(* ===== verification/QaPoints.v ===== *)
(** * Questions on the real points ledger

    The QA development is generic in the points component; here it runs on
    [Points], through the port of [PortsImpl.v]. The file holds the concrete
    inputs at which the QA properties are checked. *)

From S2P Require Import Prelude Points Ports PortsImpl Qa.

(** Alice has 100 points; nobody has asked anything. *)
Definition funded : Points.world := (Points.transaction (reward alice 100 "welcome" "welcome" "1" false) (empty_world 0)).2.

Definition start : qa_world Points.world := Qa.World ∅ ∅ funded 0 [].

Lemma funded_money :
  (∀ u, balance funded u = if decide (u = alice) then 100 else 0)%Z
  ∧ (∀ u rt ri, rt ≠ "welcome"%string → posted funded u rt ri = None).
Proof.
  unfold funded, Points.transaction. rewrite reward_run.
  assert (get_by_ref alice "welcome" "1" (empty_world 0) = None) as -> by reflexivity.
  assert (negb (int32 100) || negb (int32 (balance_of (empty_world 0) alice + 100)) = false) as -> by reflexivity.
  assert (false || bool_decide (0 ≤ balance_of (empty_world 0) alice + 100)%Z = true) as -> by reflexivity.
  cbn [snd]. set (w := locked alice (empty_world 0)). split.
  - intros u. destruct (same_money_announce [alice] (post alice 100 "welcome" "welcome" "1" w)) as [Hb _].
    cbn [balance points_port]. rewrite Hb, balance_of_post.
    destruct (same_money_locked alice (empty_world 0)) as [Hl _]. unfold w. rewrite Hl.
    unfold balance_of, get_value. simpl. rewrite lookup_empty. simpl. by case_decide.
  - intros u rt ri Hrt. cbn [posted points_port].
    destruct (same_money_announce [alice] (post alice 100 "welcome" "welcome" "1" w)) as [_ Hl].
    rewrite (get_by_ref_ledger u rt ri _ _ Hl). unfold get_by_ref. rewrite ledger_post. unfold w.
    destruct (same_money_locked alice (empty_world 0)) as [_ ->]. simpl.
    destruct (has_ref u rt ri _) eqn:Hh; [|done]. apply has_ref_true in Hh as (_ & Hr & _). by simpl in Hr.
Qed.

Lemma start_ok : qa_ok start.
Proof.
  destruct funded_money as [Hb Hp]. split; simpl.
  - intros qid q. by rewrite lookup_empty.
  - intros aid a. by rewrite lookup_empty.
  - intros qid u _. split; by apply Hp.
  - intros aid qid u _. by apply Hp.
  - intros u. specialize (Hb u). cbn [balance points_port] in Hb. rewrite Hb. case_decide; lia.
Qed.

Definition question_one : uuid := uuid_of_N 100.
Definition answer_one : uuid := uuid_of_N 200.

(** Two helpers at 15 points each, for a week. *)
Definition request : QuestionCreate :=
  NewQuestion "Which tyre?" "commuting" "Which tyre  for winter?" "help" 2 15 7 false [].

Lemma request_valid : valid_question request = true.
Proof. vm_compute. reflexivity. Qed.

Definition after_ask := run_op (Ask question_one alice request) start.
Definition after_reply := run_op (Reply answer_one question_one bob "Wide ones.") after_ask.
Definition after_accept := run_op (AcceptAnswer question_one answer_one alice) after_reply.
Definition after_close := run_op (CloseQuestion question_one alice None) after_accept.

Lemma after_reply_ok : qa_ok after_reply.
Proof.
  apply (qa_step_ok after_ask); [apply (qa_step_ok start _ start_ok)|].
  - apply step_op. exact request_valid.
  - apply step_op. reflexivity.
Qed.

Lemma reach_close : rtc qa_step start after_close.
Proof.
  apply (rtc_l _ _ after_ask); [apply step_op; exact request_valid|].
  apply (rtc_l _ _ after_reply); [apply step_op; reflexivity|].
  apply (rtc_l _ _ after_accept); [apply step_op; reflexivity|].
  apply rtc_once, step_op. reflexivity.
Qed.

Definition blank : QAQuestion := Question alice "" "" "" "" 0 0 0 0 None false Open None 0.

Lemma some_default {A} (d : A) (o : option A) : match o with Some _ => true | None => false end = true → o = Some (default d o).
Proof. by destruct o. Qed.

Definition closed_question : QAQuestion := default blank (questions after_close !! question_one).

Lemma closed_found : questions after_close !! question_one = Some closed_question.
Proof. apply some_default. vm_compute. reflexivity. Qed.

(** One share paid, the other refunded. *)
Lemma bounty_invariant_witness :
  bounty_distributed closed_question = (bounty_per_person closed_question * count_accepted question_one after_close)%Z
  ∧ bounty_distributed closed_question = 15%Z
  ∧ balance (Qa.points after_close) alice = 85%Z ∧ balance (Qa.points after_close) bob = 15%Z.
Proof.
  split; [exact (proj1 (bounty_invariant start after_close start_ok reach_close question_one closed_question closed_found))|].
  split_and!; vm_compute; reflexivity.
Defined.

Lemma escrow_conserved_witness :
  ((∀ u, wealth after_ask u = wealth start u)
   ∨ ∃ qid q aid a, questions start !! qid = Some q ∧ status q = Open
      ∧ get_answer aid qid start = Some a ∧ is_accepted a = false ∧ answers after_ask !! aid = Some (mark_accepted a)
      ∧ ∀ u, wealth after_ask u = (wealth start u + (if decide (u = answer_author a) then bounty_per_person q else 0)
                             - (if decide (u = author_id q) then bounty_per_person q else 0))%Z)
  ∧ balance (Qa.points after_ask) alice = 70%Z ∧ wealth after_ask alice = 100%Z.
Proof.
  split; [exact (escrow_conserved (Ask question_one alice request) start start_ok request_valid)|].
  split; vm_compute; reflexivity.
Defined.

Lemma accept_answer_correct_witness :
  wp (accept_answer question_one answer_one alice)
    (λ a _, is_accepted a = true) (λ _ _, False) after_reply.
Proof.
  pose proof (accept_answer_correct question_one answer_one alice after_reply after_reply_ok) as H.
  assert (Hrun : match (accept_answer question_one answer_one alice after_reply).1 with Ok _ => true | Raise _ => false end = true)
    by (vm_compute; reflexivity).
  unfold wp in *. destruct (accept_answer question_one answer_one alice after_reply) as [[a|e] w']; [|discriminate Hrun].
  destruct H as (q & _ & _ & _ & _ & [(_ & Ha & _)|(a0 & _ & _ & Ha & _)]); [exact Ha|rewrite Ha; reflexivity].
Defined.

(** A week and a moment later the question is due; the job refunds it. *)
Definition week_later : qa_world Points.world :=
  Qa.World (questions after_reply) (answers after_reply) (Qa.points after_reply) (days 7 + 1) (events after_reply).

Lemma week_later_ok : qa_ok week_later.
Proof. apply (qa_step_ok after_reply); [exact after_reply_ok|]. exact (step_time (days 7 + 1) after_reply). Qed.

Lemma week_later_due : size (due week_later) < 2.
Proof. apply (bool_decide_unpack _). vm_compute. exact I. Qed.

Lemma expire_job_terminates_witness :
  match expire_qa_bounties 2 week_later with
  | (Ok finished, w') => finished = true ∧ due w' = ∅ ∧ (∀ u, wealth w' u = wealth week_later u)
                         ∧ answers w' = answers week_later
  | (Raise _, w') => ∀ u, wealth w' u = wealth week_later u
  end
  ∧ size (due week_later) = 1
  ∧ balance (Qa.points (expire_qa_bounties 2 week_later).2) alice = 100%Z.
Proof.
  split; [exact (expire_job_terminates 2 week_later week_later_ok week_later_due)|].
  split; vm_compute; reflexivity.
Defined.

——

#### [The task]
With the line holding "apply rtc_once, step_op. reflexivity." as the first and the line holding "Proof. by destruct o. Qed." as the last, please transcribe exactly the lines of the material above in that range and nothing else.

#### [Response below]
  apply rtc_once, step_op. reflexivity.
Qed.

Definition blank : QAQuestion := Question alice "" "" "" "" 0 0 0 0 None false Open None 0.

Lemma some_default {A} (d : A) (o : option A) : match o with Some _ => true | None => false end = true → o = Some (default d o).
Proof. by destruct o. Qed.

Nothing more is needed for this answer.